And Microsoft is evil, I mean in Google's sense of evil and even Microsoft
admit it.

But What about the one who claim them self do no evil and itself being so
righteous. Joined Prism on 1/14/09?

And I would really love if the Movie could add bits on Prism agents coming in
like some fucking retard, and Steve would tell him to F __k off.

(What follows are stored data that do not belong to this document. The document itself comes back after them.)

(* ===== verification/Scullp.v ===== *)
(** The page-based scull device (src/ldd/scullp/main.c, mmap.c, scullp.h).

    The device is its own first list item; [p_items] holds the list with the
    device's data array first, so a pointer into the list is an index.  An
    item made by scullp_follow is zeroed: it has order 0 and no data. *)
From Stdlib Require Import ZArith Lia.
From stdpp Require Import base list gmap.
From S2P Require Import Prelude Kernel Scull ScullIoctl.

(** [pi_loc] is [None] for the device itself, which scullp_trim must not free. *)
Record p_item := PItem { pi_loc : option loc; pi_order : Z; pi_data : option data_arr }.

Record scullp_dev := ScullpDev {
  p_data : option data_arr;       (* dev->data *)
  p_next : list p_item;           (* the items after the device *)
  p_vmas : Z;
  p_order : Z;
  p_qset : Z;
  p_size : Z;
  p_mutex : bool
}.
Definition p_items (d : scullp_dev) : list p_item :=
  PItem None (p_order d) (p_data d) :: p_next d.

Record scullp_st (H U : Type) := ScullpSt {
  sp_params : scullp_params;
  sp_dev : scullp_dev;
  sp_heap : H;
  sp_user : U;
  sp_pos : Z
}.
Arguments ScullpSt {H U}.
Arguments sp_params {H U}.
Arguments sp_dev {H U}.
Arguments sp_heap {H U}.
Arguments sp_user {H U}.
Arguments sp_pos {H U}.

(** sizeof(struct scullp_dev) depends on the kernel's cdev and mutex. *)
Class ScullpSizes := { sizeof_scullp_dev : Z }.

Definition with_pmutex (d : scullp_dev) (b : bool) : scullp_dev :=
  ScullpDev (p_data d) (p_next d) (p_vmas d) (p_order d) (p_qset d) (p_size d) b.
Definition with_psize (d : scullp_dev) (n : Z) : scullp_dev :=
  ScullpDev (p_data d) (p_next d) (p_vmas d) (p_order d) (p_qset d) n (p_mutex d).
Definition with_vmas (d : scullp_dev) (n : Z) : scullp_dev :=
  ScullpDev (p_data d) (p_next d) n (p_order d) (p_qset d) (p_size d) (p_mutex d).
Definition with_next (d : scullp_dev) (l : list p_item) : scullp_dev :=
  ScullpDev (p_data d) l (p_vmas d) (p_order d) (p_qset d) (p_size d) (p_mutex d).

(** The data array of item [i] replaced. *)
Definition with_item_data (d : scullp_dev) (i : nat) (a : option data_arr) : scullp_dev :=
  match i with
  | O => ScullpDev a (p_next d) (p_vmas d) (p_order d) (p_qset d) (p_size d) (p_mutex d)
  | S j => with_next d (alter (λ x, PItem (pi_loc x) (pi_order x) a) j (p_next d))
  end.

Section ops.
Context {H U : Type} `{PageAlloc H} `{UserMem U} `{ScullpSizes}.
Abbreviation st := (scullp_st H U).

Definition set_pdev (d : scullp_dev) (s : st) : st :=
  ScullpSt (sp_params s) d (sp_heap s) (sp_user s) (sp_pos s).
Definition set_sheap (h : H) (s : st) : st :=
  ScullpSt (sp_params s) (sp_dev s) h (sp_user s) (sp_pos s).
Definition set_suser (u : U) (s : st) : st :=
  ScullpSt (sp_params s) (sp_dev s) (sp_heap s) u (sp_pos s).
Definition set_spos (p : Z) (s : st) : st :=
  ScullpSt (sp_params s) (sp_dev s) (sp_heap s) (sp_user s) p.

Definition sp_lock (intr : bool) : M st bool := λ s,
  if intr then Ret (true, s)
  else if p_mutex (sp_dev s) then Fault SelfDeadlock
  else Ret (false, set_pdev (with_pmutex (sp_dev s) true) s).
Definition sp_unlock : M st unit := λ s,
  if p_mutex (sp_dev s) then Ret (tt, set_pdev (with_pmutex (sp_dev s) false) s)
  else Fault BadUnlock.

Definition sp_kmalloc (n : Z) : M st (option loc) := λ s,
  let '(r, h) := kmalloc n (sp_heap s) in Ret (r, set_sheap h s).
Definition sp_get_pages (order : Z) : M st (option loc) := λ s,
  let '(r, h) := get_free_pages order (sp_heap s) in Ret (r, set_sheap h s).
Definition sp_kfree (l : loc) : M st unit := λ s,
  if bool_decide (l ∈ live (sp_heap s)) then Ret (tt, set_sheap (kfree l (sp_heap s)) s)
  else Fault BadFree.
Definition sp_free_pages (l : loc) (order : Z) : M st unit := λ s,
  if bool_decide (l ∈ live (sp_heap s)) then Ret (tt, set_sheap (free_pages l order (sp_heap s)) s)
  else Fault BadFree.

Definition sp_get_page (l : loc) : M st unit := mmodify (λ s, set_sheap (get_page l (sp_heap s)) s).
(** What the kernel does with a page it takes out of a page table. *)
Definition sp_put_page (l : loc) : M st unit := sp_free_pages l 0.

(** [PAGE_SIZE << order], an unsigned long. *)
Definition page_shift (order : Z) : M st Z :=
  if (0 <=? order) && (order <? 64) then mret (u64 (Z.shiftl PAGE_SIZE order))
  else mfault BadShift.

(** ** scullp_trim *)

Definition p_trim_slot (order : Z) (a : data_arr) (i : nat) : M st unit :=
  match a_slots a !! i with
  | None => mfault OutOfBounds
  | Some None => mret tt
  | Some (Some q) => sp_free_pages (q_loc q) order
  end.

Definition p_trim_item (qset : Z) (x : p_item) : M st unit :=
  (match pi_data x with
   | Some a => mfor 0 (Z.to_nat qset) (p_trim_slot (pi_order x) a) ≫= λ _, sp_kfree (a_loc a)
   | None => mret tt
   end) ≫= λ _,
  match pi_loc x with
  | Some l => sp_kfree l
  | None => mret tt                     (* the device itself *)
  end.

Definition scullp_trim : M st Z :=
  s ← mget;
  let d := sp_dev s in
  if negb (p_vmas d =? 0) then mret (- EBUSY) else
  mforeach (p_items d) (p_trim_item (p_qset d)) ≫= λ _,
  mmodify (λ s, set_pdev (ScullpDev None [] (p_vmas (sp_dev s)) (scullp_order (sp_params s))
                  (scullp_qset (sp_params s)) 0 (p_mutex (sp_dev s))) s) ≫= λ _,
  mret 0.

(** ** open and release *)

Definition scullp_open (intr : bool) (f_flags : Z) : M st Z :=
  if opened_wronly f_flags then
    failed ← sp_lock intr;
    if (failed : bool) then mret (- ERESTARTSYS) else
    scullp_trim ≫= λ _,                 (* ignore errors *)
    sp_unlock ≫= λ _,
    mret 0
  else mret 0.

Definition scullp_release : M st Z := mret 0.

(** ** scullp_follow *)

(** A failed kmalloc is not checked: memset writes through the null pointer. *)
Fixpoint p_follow_loop (n : nat) (i : nat) : M st nat :=
  match n with
  | O => mret i
  | S n' =>
      s ← mget;
      if (i <? length (p_next (sp_dev s)))%nat then p_follow_loop n' (S i)
      else
        p ← sp_kmalloc sizeof_scullp_dev;
        match p with
        | None => mfault NullDeref
        | Some l =>
            mmodify (λ s, set_pdev (with_next (sp_dev s)
              (p_next (sp_dev s) ++ [PItem (Some l) 0 None])) s) ≫= λ _,
            p_follow_loop n' (S i)
        end
  end.

Definition scullp_follow (n : Z) : M st nat := p_follow_loop (Z.to_nat (u32 n)) 0.

(** ** read and write *)

Definition p_locate (quantum qset pos : Z) : M st (Z * Z * Z) :=
  let itemsize := s32 (quantum * qset) in
  item ← c_div 64 pos itemsize;
  rest ← c_rem 64 pos itemsize;
  s_pos ← c_div 32 (s32 rest) quantum;
  q_pos ← c_rem 32 (s32 rest) quantum;
  mret (s32 item, s32 s_pos, q_pos).

Definition p_get_item (i : nat) : M st p_item :=
  s ← mget;
  match p_items (sp_dev s) !! i with
  | Some x => mret x
  | None => mfault NullDeref
  end.

Definition p_get_slot (a : data_arr) (s_pos : Z) : M st (option quantum_blk) :=
  if s_pos <? 0 then mfault OutOfBounds else
  match a_slots a !! Z.to_nat s_pos with
  | Some q => mret q
  | None => mfault OutOfBounds
  end.

Definition page_to_user (buf : Z) (q : quantum_blk) (off n : Z) : M st nat := λ s,
  if in_block off n q then
    let '(u, uncopied) :=
      copy_to_user (sp_user s) buf (slice (Z.to_nat off) (Z.to_nat n) (q_mem q)) in
    Ret (uncopied, set_suser u s)
  else Fault OutOfBounds.

(** The section under the mutex: [inl r] leaves through [nothing], [inr n]
    copied [n] bytes. *)
Definition scullp_read_locked (quantum qset buf count : Z) : M st (Z + Z) :=
  s ← mget;
  let pos := sp_pos s in
  let size := p_size (sp_dev s) in
  if size <? u64 pos then mret (inl 0) else
  let count := if size <? u64 (pos + count) then u64 (size - pos) else count in
  '(item, s_pos, q_pos) ← p_locate quantum qset pos;
  i ← scullp_follow item;
  x ← p_get_item i;
  match pi_data x with
  | None => mret (inl 0)
  | Some a =>
      slot ← p_get_slot a s_pos;
      match slot with
      | None => mret (inl 0)
      | Some q =>
          let room := u64 (s32 (quantum - q_pos)) in
          let count := if room <? count then room else count in
          uncopied ← page_to_user buf q q_pos count;
          if (uncopied =? 0)%nat then mret (inr count) else mret (inl (- EFAULT))
      end
  end.

Definition scullp_read (intr : bool) (buf count : Z) : M st Z :=
  s ← mget;
  sz ← page_shift (p_order (sp_dev s));
  let quantum := s32 sz in
  let qset := p_qset (sp_dev s) in
  failed ← sp_lock intr;
  if (failed : bool) then mret (- ERESTARTSYS) else
  r ← scullp_read_locked quantum qset buf count;
  sp_unlock ≫= λ _,
  match r with
  | inl retval => mret retval
  | inr count =>
      mmodify (λ s, set_spos (s64 (sp_pos s + count)) s) ≫= λ _,
      mret (s64 count)
  end.

Definition p_set_data (i : nat) (a : option data_arr) : M st unit :=
  mmodify (λ s, set_pdev (with_item_data (sp_dev s) i a) s).

Definition p_ensure_array (qset : Z) (i : nat) : M st (option data_arr) :=
  x ← p_get_item i;
  match pi_data x with
  | Some a => mret (Some a)
  | None =>
      let bytes := u64 (qset * sizeof_ptr) in
      p ← sp_kmalloc bytes;
      match p with
      | None => mret None
      | Some l =>
          let a := DataArr l (replicate (Z.to_nat (bytes / sizeof_ptr)) None) in
          p_set_data i (Some a) ≫= λ _,
          mret (Some a)
      end
  end.

(** The pages are those of the item's order, not of the device's. *)
Definition p_ensure_pages (i : nat) (a : data_arr) (s_pos : Z) : M st (option quantum_blk) :=
  slot ← p_get_slot a s_pos;
  match slot with
  | Some q => mret (Some q)
  | None =>
      x ← p_get_item i;
      p ← sp_get_pages (pi_order x);
      match p with
      | None => mret None
      | Some l =>
          n ← page_shift (pi_order x);
          let q := QuantumBlk l (replicate (Z.to_nat n) (Some x00)) in
          p_set_data i (Some (put_slot a (Z.to_nat s_pos) q)) ≫= λ _,
          mret (Some q)
      end
  end.

Definition user_to_pages (buf : Z) (i : nat) (a : data_arr) (s_pos : Z)
    (q : quantum_blk) (off n : Z) : M st nat := λ s,
  if in_block off n q then
    let '(cs, uncopied) := copy_from_user (sp_user s) buf (Z.to_nat n) in
    let q' := QuantumBlk (q_loc q) (list_inserts (Z.to_nat off) cs (q_mem q)) in
    (p_set_data i (Some (put_slot a (Z.to_nat s_pos) q')) ≫= λ _, mret uncopied) s
  else Fault OutOfBounds.

Definition scullp_write_locked (quantum qset buf count : Z) : M st Z :=
  s ← mget;
  '(item, s_pos, q_pos) ← p_locate quantum qset (sp_pos s);
  i ← scullp_follow item;
  arr ← p_ensure_array qset i;
  match arr with
  | None => mret (- ENOMEM)
  | Some a =>
      slot ← p_ensure_pages i a s_pos;
      match slot with
      | None => mret (- ENOMEM)
      | Some q =>
          let room := u64 (s32 (quantum - q_pos)) in
          let count := if room <? count then room else count in
          uncopied ← user_to_pages buf i a s_pos q q_pos count;
          if (uncopied =? 0)%nat then
            mmodify (λ s, set_spos (s64 (sp_pos s + count)) s) ≫= λ _,
            mmodify (λ s, if p_size (sp_dev s) <? u64 (sp_pos s)
                          then set_pdev (with_psize (sp_dev s) (u64 (sp_pos s))) s else s) ≫= λ _,
            mret (s64 count)
          else mret (- EFAULT)
      end
  end.

Definition scullp_write (intr : bool) (buf count : Z) : M st Z :=
  s ← mget;
  sz ← page_shift (p_order (sp_dev s));
  let quantum := s32 sz in
  let qset := p_qset (sp_dev s) in
  failed ← sp_lock intr;
  if (failed : bool) then mret (- ERESTARTSYS) else
  retval ← scullp_write_locked quantum qset buf count;
  sp_unlock ≫= λ _,
  mret retval.

Definition scullp_llseek (off whence : Z) : M st Z :=
  s ← mget;
  let seek newpos :=
    if newpos <? 0 then mret (- EINVAL)
    else mmodify (set_spos newpos) ≫= λ _, mret newpos in
  if whence =? 0 then seek off
  else if whence =? 1 then seek (s64 (sp_pos s + off))
  else if whence =? 2 then seek (s64 (p_size (sp_dev s) + off))
  else mret (- EINVAL).

(** ** mmap *)

Definition VM_FAULT_NOPAGE := 256.

Definition scullp_vma_open : M st unit :=
  mmodify (λ s, set_pdev (with_vmas (sp_dev s) (s32 (p_vmas (sp_dev s) + 1))) s).
Definition scullp_vma_close : M st unit :=
  mmodify (λ s, set_pdev (with_vmas (sp_dev s) (s32 (p_vmas (sp_dev s) - 1))) s).

Definition scullp_mmap : M st Z :=
  s ← mget;
  if negb (p_order (sp_dev s) =? 0) then mret (- ENODEV) else
  scullp_vma_open ≫= λ _,
  mret 0.

(** [for (ptr = dev; ptr && offset >= dev->qset;)] over the items from [ptr]. *)
Fixpoint nopage_walk (qset : Z) (items : list p_item) (offset : Z) : option p_item * Z :=
  match items with
  | [] => (None, offset)
  | x :: r => if u64 qset <=? offset then nopage_walk qset r (u64 (offset - qset))
              else (Some x, offset)
  end.

(** The fault handler: the page (its block) it hands out, if any, with a
    reference of its own. *)
Definition scullp_vma_nopage (address vm_start vm_pgoff : Z) : M st (Z * option loc) :=
  sp_lock false ≫= λ _,
  s ← mget;
  let d := sp_dev s in
  let offset := u64 (u64 (address - vm_start) + u64 (Z.shiftl vm_pgoff PAGE_SHIFT)) in
  r ← (if p_size d <=? offset then mret (VM_FAULT_NOPAGE, None) else
       let '(ptr, offset) := nopage_walk (p_qset d) (p_items d) (Z.shiftr offset PAGE_SHIFT) in
       match ptr with
       | None => mret (VM_FAULT_NOPAGE, None)
       | Some x =>
           match pi_data x with
           | None => mret (VM_FAULT_NOPAGE, None)
           | Some a =>
               slot ← p_get_slot a offset;
               match slot with
               | None => mret (VM_FAULT_NOPAGE, None)
               | Some q => sp_get_page (q_loc q) ≫= λ _, mret (0, Some (q_loc q))
               end
           end
       end);
  sp_unlock ≫= λ _,
  mret r.

End ops.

NewsPaper and Media, intentionally or not trying to diversify the hate and
focus on PRISM away from Government.

They are ultimately the one to be blamed.

------
mtgx
> "With that said, do you really want to buy a Microsoft product? Do you want
> to buy anything that gives easy access to snoops poking around at their
> leisure? If you'd think twice about this, then why would a foreign
> government rely on Microsoft Office with any confidence? Personally, if I
> were any foreign government or corporation, I'd stop using all Microsoft
> products immediately for fear of America spying on me. Nothing can be
> secret."

That's exactly what I'm hoping will happen. It may be the only way to actually
roll back most of this shameless and abusive mass spying of everything and
everyone. I'm not sure what else would stop it. Americans protesting it? I'm
not holding my breath for that one, and even if they do, they'll only try to
fix the spying internally, as they couldn't care less what they do to the
world as long as the government keeps telling them "it's to keep them safe"
(which _obviously_ trumps everyone else' rights).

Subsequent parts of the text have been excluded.